--- Data to process Enclosed Below ---

(** [create_virtual_environment] sets [venv_created] exactly when it
    returns: after a failure or an interrupt the flag is as it was, and
    [cleanup_required] is never changed. *)
Theorem venv_created_iff_creation_returns (sc : scenario) (st : state) :
  venv_created st = false →
  ((create_virtual_environment sc st).1 = Return tt ↔
   venv_created (create_virtual_environment sc st).2 = true) ∧
  cleanup_required (create_virtual_environment sc st).2 = cleanup_required st.
Proof.
  intros Hv. unfold create_virtual_environment.
  rewrite bind_unfold. simpl.
  assert (∀ st1, venv_created st1 = false →
    let r := (run_command sc VenvCreate ;; set_venv_created true) st1 in
    (r.1 = Return tt ↔ venv_created r.2 = true) ∧
    cleanup_required r.2 = cleanup_required st1) as Hrest.
  { intros st1 Hv1. cbv zeta. rewrite bind_unfold, run_command_eq.
    destruct (subprocess_run_flags sc VenvCreate st1) as [Hc2 Hv2].
    destruct (subprocess_run sc VenvCreate st1) as [[a|e] st2]; simpl in *.
    - done.
    - rewrite Hv2, Hv1. done. }
  destruct (bool_decide (is_Some (disk st !! [VENV_DIR]))).
  - rewrite bind_unfold. unfold try_except, shutil_rmtree. py_exec.
    destruct (sc_rmtree_ok sc RmStale); simpl; [|by rewrite Hv].
    apply (Hrest (with_disk (rmtree VENV_DIR) (add_event (EvRmtree RmStale true) st))).
    done.
  - rewrite bind_unfold. simpl. by apply (Hrest st).
Qed.

Lemma venv_created_iff_creation_returns_witness :
  (create_virtual_environment creation_fails (initial_state report_only)).1 = Return tt ↔
  venv_created (create_virtual_environment creation_fails (initial_state report_only)).2 = true.
Proof.
  apply (venv_created_iff_creation_returns creation_fails (initial_state report_only)).
  reflexivity.
Defined.



Section MoreSteps.

Context (sc : scenario).


(** The loop over the manifest: packages are installed in order, and the
    first failure ends the loop. *)
Lemma install_loop (pip : list string) (l : list string) st :
  ∃ evs,
    trace (for_each l (λ package,
             run_command sc (PipInstall pip package) ;; mret tt) st).2 =
      trace st ++ evs ∧
    List.filter is_run evs =
      map EvRun (until_first_failure sc (map (PipInstall pip) l)) ∧
    ((for_each l (λ package,
        run_command sc (PipInstall pip package) ;; mret tt) st).1 = Return tt ↔
     forallb (proc_ok sc) (map (PipInstall pip) l) = true).
Proof.
  revert st. induction l as [|package l IH]; intros st.
  - exists []. simpl. rewrite app_nil_r. by split_and!.
  - cbn [for_each map until_first_failure forallb].
    rewrite !bind_unfold, run_command_eq.
    destruct (subprocess_run_summary sc (PipInstall pip package) st)
      as (evs1 & Htr1 & Hf1 & _ & Hr1).
    pose proof (eq_refl (proc_ok sc (PipInstall pip package))) as Hpk.
    unfold proc_ok at 2 in Hpk.
    destruct (subprocess_run sc (PipInstall pip package) st) as [[out|e] st1];
      simpl in Htr1, Hr1;
      destruct (sc_proc sc (PipInstall pip package)); simplify_eq;
      rewrite Hpk; cbn [fst snd mret Py_ret andb].
    + destruct (IH st1) as (evs2 & Htr2 & Hruns & Hiff).
      exists (EvRun (PipInstall pip package) :: evs1 ++ evs2).
      rewrite Htr2, Htr1, <- app_assoc. simpl.
      by rewrite List.filter_app, Hf1, Hruns.
    + exists (EvRun (PipInstall pip package) :: evs1). simpl. by rewrite Hf1.
    + exists (EvRun (PipInstall pip package) :: evs1). simpl. by rewrite Hf1.
    + exists (EvRun (PipInstall pip package) :: evs1). simpl. by rewrite Hf1.
Qed.

End MoreSteps.

(** [install_dependencies] upgrades the package manager first and then
    installs the packages in manifest order; each command is started only
    after its predecessor ended with status zero, and the function returns
    exactly when all of them did. *)
Theorem install_in_order_until_first_failure (sc : scenario) (st : state) :
  List.filter is_run (new_events st (install_dependencies sc st).2) =
    map EvRun (until_first_failure sc (install_commands (sc_platform sc))) ∧
  ((install_dependencies sc st).1 = Return tt ↔
   forallb (proc_ok sc) (install_commands (sc_platform sc)) = true).
Proof.
  unfold install_dependencies, install_commands. cbv zeta.
  set (pip := get_venv_executable (sc_platform sc) "pip").
  cbn [until_first_failure forallb].
  rewrite !bind_unfold, run_command_eq.
  destruct (subprocess_run_summary sc (PipUpgrade pip) st)
    as (evs1 & Htr1 & Hf1 & _ & Hr1).
  pose proof (eq_refl (proc_ok sc (PipUpgrade pip))) as Hpk.
  unfold proc_ok at 2 in Hpk.
  destruct (subprocess_run sc (PipUpgrade pip) st) as [[out|e] st1];
    simpl in Htr1, Hr1;
    destruct (sc_proc sc (PipUpgrade pip)); simplify_eq;
    rewrite Hpk; cbn [fst snd mret Py_ret andb];
    try (rewrite (new_events_app _ _ _ Htr1); simpl; by rewrite Hf1).
  destruct (install_loop sc pip REQUIRED_PACKAGES st1) as (evs2 & Htr2 & Hruns & Hiff).
  rewrite (new_events_app _ _ (EvRun (PipUpgrade pip) :: evs1 ++ evs2))
    by by rewrite Htr2, Htr1, <- app_assoc.
  simpl. by rewrite List.filter_app, Hf1, Hruns.
Qed.




(** [run_command] ends exactly as [subprocess.run] does: its [except]
    clauses report and re-raise, so a result is returned as it is and
    [CalledProcessError], [FileNotFoundError], any other exception and the
    [SystemExit] of the interrupt handler all reach the caller unchanged, in
    the same state. *)
Theorem run_command_reraises (sc : scenario) (c : command) (st : state) :
  run_command sc c st = subprocess_run sc c st ∧
  (run_command sc c st).1 =
    match sc_proc sc c with
    | ProcOk => Return (sc_dpkg_stdout sc)
    | ProcNonzero => Raise CalledProcessError
    | ProcLaunch e => Raise (launch_exn e)
    | ProcSigint => Raise (SystemExit 0)
    end.
Proof.
  rewrite run_command_eq. split; [done|].
  by destruct (subprocess_run_summary sc c st) as (evs & _ & _ & _ & ->).
Qed.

--- End of Enclosed Data to process ---

Problem.
Could you output all of the records above exactly as given?

Reply.
(** [create_virtual_environment] sets [venv_created] exactly when it
    returns: after a failure or an interrupt the flag is as it was, and
    [cleanup_required] is never changed. *)
Theorem venv_created_iff_creation_returns (sc : scenario) (st : state) :
  venv_created st = false →
  ((create_virtual_environment sc st).1 = Return tt ↔
   venv_created (create_virtual_environment sc st).2 = true) ∧
  cleanup_required (create_virtual_environment sc st).2 = cleanup_required st.
Proof.
  intros Hv. unfold create_virtual_environment.
  rewrite bind_unfold. simpl.
  assert (∀ st1, venv_created st1 = false →
    let r := (run_command sc VenvCreate ;; set_venv_created true) st1 in
    (r.1 = Return tt ↔ venv_created r.2 = true) ∧
    cleanup_required r.2 = cleanup_required st1) as Hrest.
  { intros st1 Hv1. cbv zeta. rewrite bind_unfold, run_command_eq.
    destruct (subprocess_run_flags sc VenvCreate st1) as [Hc2 Hv2].
    destruct (subprocess_run sc VenvCreate st1) as [[a|e] st2]; simpl in *.
    - done.
    - rewrite Hv2, Hv1. done. }
  destruct (bool_decide (is_Some (disk st !! [VENV_DIR]))).
  - rewrite bind_unfold. unfold try_except, shutil_rmtree. py_exec.
    destruct (sc_rmtree_ok sc RmStale); simpl; [|by rewrite Hv].
    apply (Hrest (with_disk (rmtree VENV_DIR) (add_event (EvRmtree RmStale true) st))).
    done.
  - rewrite bind_unfold. simpl. by apply (Hrest st).
Qed.

Lemma venv_created_iff_creation_returns_witness :
  (create_virtual_environment creation_fails (initial_state report_only)).1 = Return tt ↔
  venv_created (create_virtual_environment creation_fails (initial_state report_only)).2 = true.
Proof.
  apply (venv_created_iff_creation_returns creation_fails (initial_state report_only)).
  reflexivity.
Defined.



Section MoreSteps.

Context (sc : scenario).


(** The loop over the manifest: packages are installed in order, and the
    first failure ends the loop. *)
Lemma install_loop (pip : list string) (l : list string) st :
  ∃ evs,
    trace (for_each l (λ package,
             run_command sc (PipInstall pip package) ;; mret tt) st).2 =
      trace st ++ evs ∧
    List.filter is_run evs =
      map EvRun (until_first_failure sc (map (PipInstall pip) l)) ∧
    ((for_each l (λ package,
        run_command sc (PipInstall pip package) ;; mret tt) st).1 = Return tt ↔
     forallb (proc_ok sc) (map (PipInstall pip) l) = true).
Proof.
  revert st. induction l as [|package l IH]; intros st.
  - exists []. simpl. rewrite app_nil_r. by split_and!.
  - cbn [for_each map until_first_failure forallb].
    rewrite !bind_unfold, run_command_eq.
    destruct (subprocess_run_summary sc (PipInstall pip package) st)
      as (evs1 & Htr1 & Hf1 & _ & Hr1).
    pose proof (eq_refl (proc_ok sc (PipInstall pip package))) as Hpk.
    unfold proc_ok at 2 in Hpk.
    destruct (subprocess_run sc (PipInstall pip package) st) as [[out|e] st1];
      simpl in Htr1, Hr1;
      destruct (sc_proc sc (PipInstall pip package)); simplify_eq;
      rewrite Hpk; cbn [fst snd mret Py_ret andb].
    + destruct (IH st1) as (evs2 & Htr2 & Hruns & Hiff).
      exists (EvRun (PipInstall pip package) :: evs1 ++ evs2).
      rewrite Htr2, Htr1, <- app_assoc. simpl.
      by rewrite List.filter_app, Hf1, Hruns.
    + exists (EvRun (PipInstall pip package) :: evs1). simpl. by rewrite Hf1.
    + exists (EvRun (PipInstall pip package) :: evs1). simpl. by rewrite Hf1.
    + exists (EvRun (PipInstall pip package) :: evs1). simpl. by rewrite Hf1.
Qed.

End MoreSteps.

(** [install_dependencies] upgrades the package manager first and then
    installs the packages in manifest order; each command is started only
    after its predecessor ended with status zero, and the function returns
    exactly when all of them did. *)
Theorem install_in_order_until_first_failure (sc : scenario) (st : state) :
  List.filter is_run (new_events st (install_dependencies sc st).2) =
    map EvRun (until_first_failure sc (install_commands (sc_platform sc))) ∧
  ((install_dependencies sc st).1 = Return tt ↔
   forallb (proc_ok sc) (install_commands (sc_platform sc)) = true).
Proof.
  unfold install_dependencies, install_commands. cbv zeta.
  set (pip := get_venv_executable (sc_platform sc) "pip").
  cbn [until_first_failure forallb].
  rewrite !bind_unfold, run_command_eq.
  destruct (subprocess_run_summary sc (PipUpgrade pip) st)
    as (evs1 & Htr1 & Hf1 & _ & Hr1).
  pose proof (eq_refl (proc_ok sc (PipUpgrade pip))) as Hpk.
  unfold proc_ok at 2 in Hpk.
  destruct (subprocess_run sc (PipUpgrade pip) st) as [[out|e] st1];
    simpl in Htr1, Hr1;
    destruct (sc_proc sc (PipUpgrade pip)); simplify_eq;
    rewrite Hpk; cbn [fst snd mret Py_ret andb];
    try (rewrite (new_events_app _ _ _ Htr1); simpl; by rewrite Hf1).
  destruct (install_loop sc pip REQUIRED_PACKAGES st1) as (evs2 & Htr2 & Hruns & Hiff).
  rewrite (new_events_app _ _ (EvRun (PipUpgrade pip) :: evs1 ++ evs2))
    by by rewrite Htr2, Htr1, <- app_assoc.
  simpl. by rewrite List.filter_app, Hf1, Hruns.
Qed.




(** [run_command] ends exactly as [subprocess.run] does: its [except]
    clauses report and re-raise, so a result is returned as it is and
    [CalledProcessError], [FileNotFoundError], any other exception and the
    [SystemExit] of the interrupt handler all reach the caller unchanged, in
    the same state. *)
Theorem run_command_reraises (sc : scenario) (c : command) (st : state) :
  run_command sc c st = subprocess_run sc c st ∧
  (run_command sc c st).1 =
    match sc_proc sc c with
    | ProcOk => Return (sc_dpkg_stdout sc)
    | ProcNonzero => Raise CalledProcessError
    | ProcLaunch e => Raise (launch_exn e)
    | ProcSigint => Raise (SystemExit 0)
    end.
Proof.
  rewrite run_command_eq. split; [done|].
  by destruct (subprocess_run_summary sc c st) as (evs & _ & _ & _ & ->).
Qed.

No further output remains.